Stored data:
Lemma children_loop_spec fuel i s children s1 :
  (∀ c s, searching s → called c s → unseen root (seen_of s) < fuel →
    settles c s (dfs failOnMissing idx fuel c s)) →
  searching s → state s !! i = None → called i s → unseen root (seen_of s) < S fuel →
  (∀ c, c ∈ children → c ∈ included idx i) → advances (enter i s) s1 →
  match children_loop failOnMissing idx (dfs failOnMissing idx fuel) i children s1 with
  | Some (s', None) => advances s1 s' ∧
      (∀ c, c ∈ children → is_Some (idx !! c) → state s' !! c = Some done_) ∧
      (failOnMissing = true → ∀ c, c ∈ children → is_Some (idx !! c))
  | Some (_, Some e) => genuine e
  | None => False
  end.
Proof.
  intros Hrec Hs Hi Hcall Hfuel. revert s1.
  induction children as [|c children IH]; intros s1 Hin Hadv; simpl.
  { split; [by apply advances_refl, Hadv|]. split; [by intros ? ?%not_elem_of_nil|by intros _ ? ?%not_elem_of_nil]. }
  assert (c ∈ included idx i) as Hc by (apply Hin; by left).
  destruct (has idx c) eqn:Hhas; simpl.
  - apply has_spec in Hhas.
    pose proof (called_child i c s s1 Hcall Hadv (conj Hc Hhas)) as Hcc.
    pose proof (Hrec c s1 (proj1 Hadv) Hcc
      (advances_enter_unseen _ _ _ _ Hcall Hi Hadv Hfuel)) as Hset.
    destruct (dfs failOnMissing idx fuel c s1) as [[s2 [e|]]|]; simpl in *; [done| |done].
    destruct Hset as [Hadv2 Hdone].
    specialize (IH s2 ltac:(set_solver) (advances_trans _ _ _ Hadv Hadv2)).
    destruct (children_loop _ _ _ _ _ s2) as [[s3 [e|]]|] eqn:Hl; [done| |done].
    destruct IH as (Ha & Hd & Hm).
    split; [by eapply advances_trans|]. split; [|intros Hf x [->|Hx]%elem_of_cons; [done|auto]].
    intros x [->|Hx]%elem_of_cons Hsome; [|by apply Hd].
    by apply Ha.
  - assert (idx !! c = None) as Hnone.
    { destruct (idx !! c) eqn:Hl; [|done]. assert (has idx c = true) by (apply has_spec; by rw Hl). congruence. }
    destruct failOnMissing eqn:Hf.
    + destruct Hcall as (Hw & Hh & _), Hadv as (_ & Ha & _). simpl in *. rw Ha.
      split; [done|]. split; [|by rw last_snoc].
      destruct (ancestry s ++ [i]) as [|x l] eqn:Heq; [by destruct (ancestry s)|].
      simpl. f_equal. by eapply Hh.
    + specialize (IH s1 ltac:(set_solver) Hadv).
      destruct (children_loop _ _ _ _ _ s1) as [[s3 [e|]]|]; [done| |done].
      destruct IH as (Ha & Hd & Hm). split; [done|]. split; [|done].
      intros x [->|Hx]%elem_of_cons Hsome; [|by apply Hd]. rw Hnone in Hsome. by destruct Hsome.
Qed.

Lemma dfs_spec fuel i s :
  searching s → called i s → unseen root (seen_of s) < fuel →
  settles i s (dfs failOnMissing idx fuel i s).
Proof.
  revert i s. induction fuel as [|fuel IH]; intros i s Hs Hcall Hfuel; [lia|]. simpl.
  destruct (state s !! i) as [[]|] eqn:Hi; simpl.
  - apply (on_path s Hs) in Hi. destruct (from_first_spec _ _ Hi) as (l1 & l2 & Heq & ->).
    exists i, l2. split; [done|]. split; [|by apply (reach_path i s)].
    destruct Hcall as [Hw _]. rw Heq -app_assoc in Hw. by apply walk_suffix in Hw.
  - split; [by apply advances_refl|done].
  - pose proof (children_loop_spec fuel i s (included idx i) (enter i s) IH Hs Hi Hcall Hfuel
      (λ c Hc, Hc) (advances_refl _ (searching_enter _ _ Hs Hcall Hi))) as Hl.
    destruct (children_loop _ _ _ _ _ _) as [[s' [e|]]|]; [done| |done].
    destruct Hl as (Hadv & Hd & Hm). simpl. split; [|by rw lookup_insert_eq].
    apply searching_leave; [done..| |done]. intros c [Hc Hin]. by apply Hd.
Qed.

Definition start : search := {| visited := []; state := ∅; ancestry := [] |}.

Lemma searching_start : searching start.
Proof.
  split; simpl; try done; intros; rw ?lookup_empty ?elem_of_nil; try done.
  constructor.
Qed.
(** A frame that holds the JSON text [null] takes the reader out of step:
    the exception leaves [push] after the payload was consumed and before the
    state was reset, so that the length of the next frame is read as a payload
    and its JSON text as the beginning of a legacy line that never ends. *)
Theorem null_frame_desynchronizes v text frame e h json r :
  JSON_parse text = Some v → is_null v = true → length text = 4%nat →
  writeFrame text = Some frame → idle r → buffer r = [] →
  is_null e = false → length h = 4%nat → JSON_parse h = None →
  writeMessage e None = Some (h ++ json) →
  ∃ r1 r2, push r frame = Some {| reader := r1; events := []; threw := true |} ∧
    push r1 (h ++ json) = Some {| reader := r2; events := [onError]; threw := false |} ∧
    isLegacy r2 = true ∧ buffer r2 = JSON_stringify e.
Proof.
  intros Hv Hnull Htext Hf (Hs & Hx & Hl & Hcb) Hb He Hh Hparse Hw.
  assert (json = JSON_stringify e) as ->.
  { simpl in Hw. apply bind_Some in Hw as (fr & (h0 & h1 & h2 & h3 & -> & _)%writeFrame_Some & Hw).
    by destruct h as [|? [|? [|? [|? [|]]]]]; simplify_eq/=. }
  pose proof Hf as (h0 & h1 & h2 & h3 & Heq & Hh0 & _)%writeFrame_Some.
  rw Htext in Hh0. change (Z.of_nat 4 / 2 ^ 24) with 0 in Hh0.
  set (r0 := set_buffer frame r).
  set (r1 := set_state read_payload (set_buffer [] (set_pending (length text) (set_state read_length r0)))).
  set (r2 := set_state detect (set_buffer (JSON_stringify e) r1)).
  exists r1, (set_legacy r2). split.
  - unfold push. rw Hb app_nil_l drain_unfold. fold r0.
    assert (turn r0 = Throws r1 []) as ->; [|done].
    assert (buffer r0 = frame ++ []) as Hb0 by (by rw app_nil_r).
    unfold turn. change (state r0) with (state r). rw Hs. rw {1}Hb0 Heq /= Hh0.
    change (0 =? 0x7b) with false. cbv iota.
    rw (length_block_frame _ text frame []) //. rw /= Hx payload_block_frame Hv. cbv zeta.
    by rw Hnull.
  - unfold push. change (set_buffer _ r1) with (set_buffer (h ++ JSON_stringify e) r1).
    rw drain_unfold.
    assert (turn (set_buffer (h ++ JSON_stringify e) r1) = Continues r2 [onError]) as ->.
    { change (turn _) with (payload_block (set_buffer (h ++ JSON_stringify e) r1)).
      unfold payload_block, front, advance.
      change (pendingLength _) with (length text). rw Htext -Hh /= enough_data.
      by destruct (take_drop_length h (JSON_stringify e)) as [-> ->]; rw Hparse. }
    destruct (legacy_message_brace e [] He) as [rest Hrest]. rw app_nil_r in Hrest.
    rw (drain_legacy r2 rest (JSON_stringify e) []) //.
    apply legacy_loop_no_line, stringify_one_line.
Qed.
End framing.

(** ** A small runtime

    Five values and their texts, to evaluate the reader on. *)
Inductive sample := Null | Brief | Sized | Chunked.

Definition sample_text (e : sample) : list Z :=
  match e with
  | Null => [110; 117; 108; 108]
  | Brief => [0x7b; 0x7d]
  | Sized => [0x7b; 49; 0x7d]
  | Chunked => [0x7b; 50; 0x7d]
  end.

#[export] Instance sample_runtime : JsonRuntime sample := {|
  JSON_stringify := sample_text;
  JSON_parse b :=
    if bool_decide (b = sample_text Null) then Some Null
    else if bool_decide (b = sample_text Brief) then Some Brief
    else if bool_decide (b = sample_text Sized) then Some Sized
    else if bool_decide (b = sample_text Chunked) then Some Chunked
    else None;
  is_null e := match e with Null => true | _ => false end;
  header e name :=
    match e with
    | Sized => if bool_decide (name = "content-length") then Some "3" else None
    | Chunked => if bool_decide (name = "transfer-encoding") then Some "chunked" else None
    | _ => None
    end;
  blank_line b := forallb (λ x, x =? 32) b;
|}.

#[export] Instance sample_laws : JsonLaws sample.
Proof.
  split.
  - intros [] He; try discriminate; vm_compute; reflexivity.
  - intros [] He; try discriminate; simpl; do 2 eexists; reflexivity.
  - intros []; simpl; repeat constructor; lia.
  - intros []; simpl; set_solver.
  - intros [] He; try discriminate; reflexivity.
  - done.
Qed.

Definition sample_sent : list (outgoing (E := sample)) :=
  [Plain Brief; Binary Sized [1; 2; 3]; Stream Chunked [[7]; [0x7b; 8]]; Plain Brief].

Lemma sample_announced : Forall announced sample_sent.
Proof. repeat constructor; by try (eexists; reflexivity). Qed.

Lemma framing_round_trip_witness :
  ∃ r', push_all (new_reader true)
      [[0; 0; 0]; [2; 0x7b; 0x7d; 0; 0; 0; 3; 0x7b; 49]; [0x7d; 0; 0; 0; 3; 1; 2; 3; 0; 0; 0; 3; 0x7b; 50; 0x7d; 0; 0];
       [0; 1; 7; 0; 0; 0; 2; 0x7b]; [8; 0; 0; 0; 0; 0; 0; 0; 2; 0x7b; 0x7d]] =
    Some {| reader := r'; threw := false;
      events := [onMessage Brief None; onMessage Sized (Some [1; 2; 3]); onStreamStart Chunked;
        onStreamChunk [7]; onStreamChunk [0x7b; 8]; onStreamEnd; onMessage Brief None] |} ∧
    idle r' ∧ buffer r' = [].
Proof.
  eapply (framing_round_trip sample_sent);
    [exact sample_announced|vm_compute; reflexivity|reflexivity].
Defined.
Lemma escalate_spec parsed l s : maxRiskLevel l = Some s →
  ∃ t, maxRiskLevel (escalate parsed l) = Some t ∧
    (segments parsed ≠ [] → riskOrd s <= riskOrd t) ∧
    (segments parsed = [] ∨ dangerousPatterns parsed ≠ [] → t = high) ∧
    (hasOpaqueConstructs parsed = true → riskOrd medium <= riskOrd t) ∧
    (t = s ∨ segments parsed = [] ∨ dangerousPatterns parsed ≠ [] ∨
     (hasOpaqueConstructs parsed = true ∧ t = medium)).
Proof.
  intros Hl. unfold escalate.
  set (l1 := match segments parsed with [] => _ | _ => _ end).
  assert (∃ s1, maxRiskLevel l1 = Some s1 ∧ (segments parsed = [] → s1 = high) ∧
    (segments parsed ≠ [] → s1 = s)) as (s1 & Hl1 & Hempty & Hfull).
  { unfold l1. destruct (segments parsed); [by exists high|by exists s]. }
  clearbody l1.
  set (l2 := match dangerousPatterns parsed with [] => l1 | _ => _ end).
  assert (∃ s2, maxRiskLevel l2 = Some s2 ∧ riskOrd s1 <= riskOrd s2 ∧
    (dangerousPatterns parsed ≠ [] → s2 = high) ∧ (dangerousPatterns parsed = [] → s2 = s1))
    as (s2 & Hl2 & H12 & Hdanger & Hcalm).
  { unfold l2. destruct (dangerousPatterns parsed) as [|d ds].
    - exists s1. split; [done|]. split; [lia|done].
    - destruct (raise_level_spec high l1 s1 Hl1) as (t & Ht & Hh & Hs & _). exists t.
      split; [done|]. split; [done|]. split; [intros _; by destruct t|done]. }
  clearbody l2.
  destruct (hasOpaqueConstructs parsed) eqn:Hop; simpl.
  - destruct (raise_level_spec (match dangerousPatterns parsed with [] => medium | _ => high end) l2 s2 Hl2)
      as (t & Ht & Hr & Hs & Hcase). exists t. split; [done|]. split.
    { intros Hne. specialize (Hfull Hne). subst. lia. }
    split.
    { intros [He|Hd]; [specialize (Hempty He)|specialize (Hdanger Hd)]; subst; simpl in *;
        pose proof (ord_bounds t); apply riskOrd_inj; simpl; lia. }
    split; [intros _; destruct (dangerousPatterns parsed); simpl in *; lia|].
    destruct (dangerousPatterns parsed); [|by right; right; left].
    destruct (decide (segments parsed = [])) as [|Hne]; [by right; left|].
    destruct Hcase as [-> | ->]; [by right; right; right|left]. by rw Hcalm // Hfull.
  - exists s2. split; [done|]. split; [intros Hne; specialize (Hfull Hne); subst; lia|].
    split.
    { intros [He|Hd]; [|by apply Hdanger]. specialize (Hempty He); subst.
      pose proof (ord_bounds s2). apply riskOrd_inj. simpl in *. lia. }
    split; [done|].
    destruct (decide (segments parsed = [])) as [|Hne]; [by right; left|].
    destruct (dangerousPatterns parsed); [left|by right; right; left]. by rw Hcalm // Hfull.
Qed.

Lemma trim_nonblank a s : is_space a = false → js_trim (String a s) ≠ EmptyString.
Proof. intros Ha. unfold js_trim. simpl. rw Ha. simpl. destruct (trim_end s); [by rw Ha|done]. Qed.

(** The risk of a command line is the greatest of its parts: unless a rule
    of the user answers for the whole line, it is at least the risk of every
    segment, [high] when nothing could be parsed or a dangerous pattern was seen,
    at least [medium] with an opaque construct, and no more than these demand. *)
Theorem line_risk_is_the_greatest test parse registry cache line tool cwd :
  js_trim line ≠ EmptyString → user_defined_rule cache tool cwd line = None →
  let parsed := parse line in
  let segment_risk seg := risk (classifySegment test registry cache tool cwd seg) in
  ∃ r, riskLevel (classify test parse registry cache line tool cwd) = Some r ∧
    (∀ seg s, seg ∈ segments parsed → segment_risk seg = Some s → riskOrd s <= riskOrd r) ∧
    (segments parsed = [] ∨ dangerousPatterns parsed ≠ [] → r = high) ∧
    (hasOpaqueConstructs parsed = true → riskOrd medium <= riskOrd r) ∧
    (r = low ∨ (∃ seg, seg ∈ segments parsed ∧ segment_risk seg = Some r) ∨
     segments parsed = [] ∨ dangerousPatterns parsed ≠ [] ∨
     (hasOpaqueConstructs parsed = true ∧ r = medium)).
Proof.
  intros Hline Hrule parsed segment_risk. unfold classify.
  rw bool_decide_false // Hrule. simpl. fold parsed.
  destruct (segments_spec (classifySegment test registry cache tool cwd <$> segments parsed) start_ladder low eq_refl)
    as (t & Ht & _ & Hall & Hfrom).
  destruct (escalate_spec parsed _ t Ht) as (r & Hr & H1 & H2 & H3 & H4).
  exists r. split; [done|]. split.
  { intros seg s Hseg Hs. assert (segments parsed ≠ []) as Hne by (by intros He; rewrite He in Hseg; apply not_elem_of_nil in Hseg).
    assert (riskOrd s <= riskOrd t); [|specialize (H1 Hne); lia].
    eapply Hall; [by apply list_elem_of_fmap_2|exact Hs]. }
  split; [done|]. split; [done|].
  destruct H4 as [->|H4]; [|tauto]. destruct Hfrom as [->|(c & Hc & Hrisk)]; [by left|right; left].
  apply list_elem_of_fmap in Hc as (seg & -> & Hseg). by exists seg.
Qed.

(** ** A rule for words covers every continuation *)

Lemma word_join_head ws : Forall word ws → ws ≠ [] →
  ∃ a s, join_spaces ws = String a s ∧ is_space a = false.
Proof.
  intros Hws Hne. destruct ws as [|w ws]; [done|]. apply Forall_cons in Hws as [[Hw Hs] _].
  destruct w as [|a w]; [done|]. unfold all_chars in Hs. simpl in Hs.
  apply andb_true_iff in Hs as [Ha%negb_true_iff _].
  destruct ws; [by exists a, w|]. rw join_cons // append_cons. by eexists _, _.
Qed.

(Instructions for the task) From the records above, print only the lines between the one holding "apply advances_refl, Hadv|]." and the one holding "(advances_enter_unseen _ _", inclusive, exactly as they stand.

(Finished task)
  { split; [by apply advances_refl, Hadv|]. split; [by intros ? ?%not_elem_of_nil|by intros _ ? ?%not_elem_of_nil]. }
  assert (c ∈ included idx i) as Hc by (apply Hin; by left).
  destruct (has idx c) eqn:Hhas; simpl.
  - apply has_spec in Hhas.
    pose proof (called_child i c s s1 Hcall Hadv (conj Hc Hhas)) as Hcc.
    pose proof (Hrec c s1 (proj1 Hadv) Hcc
      (advances_enter_unseen _ _ _ _ Hcall Hi Hadv Hfuel)) as Hset.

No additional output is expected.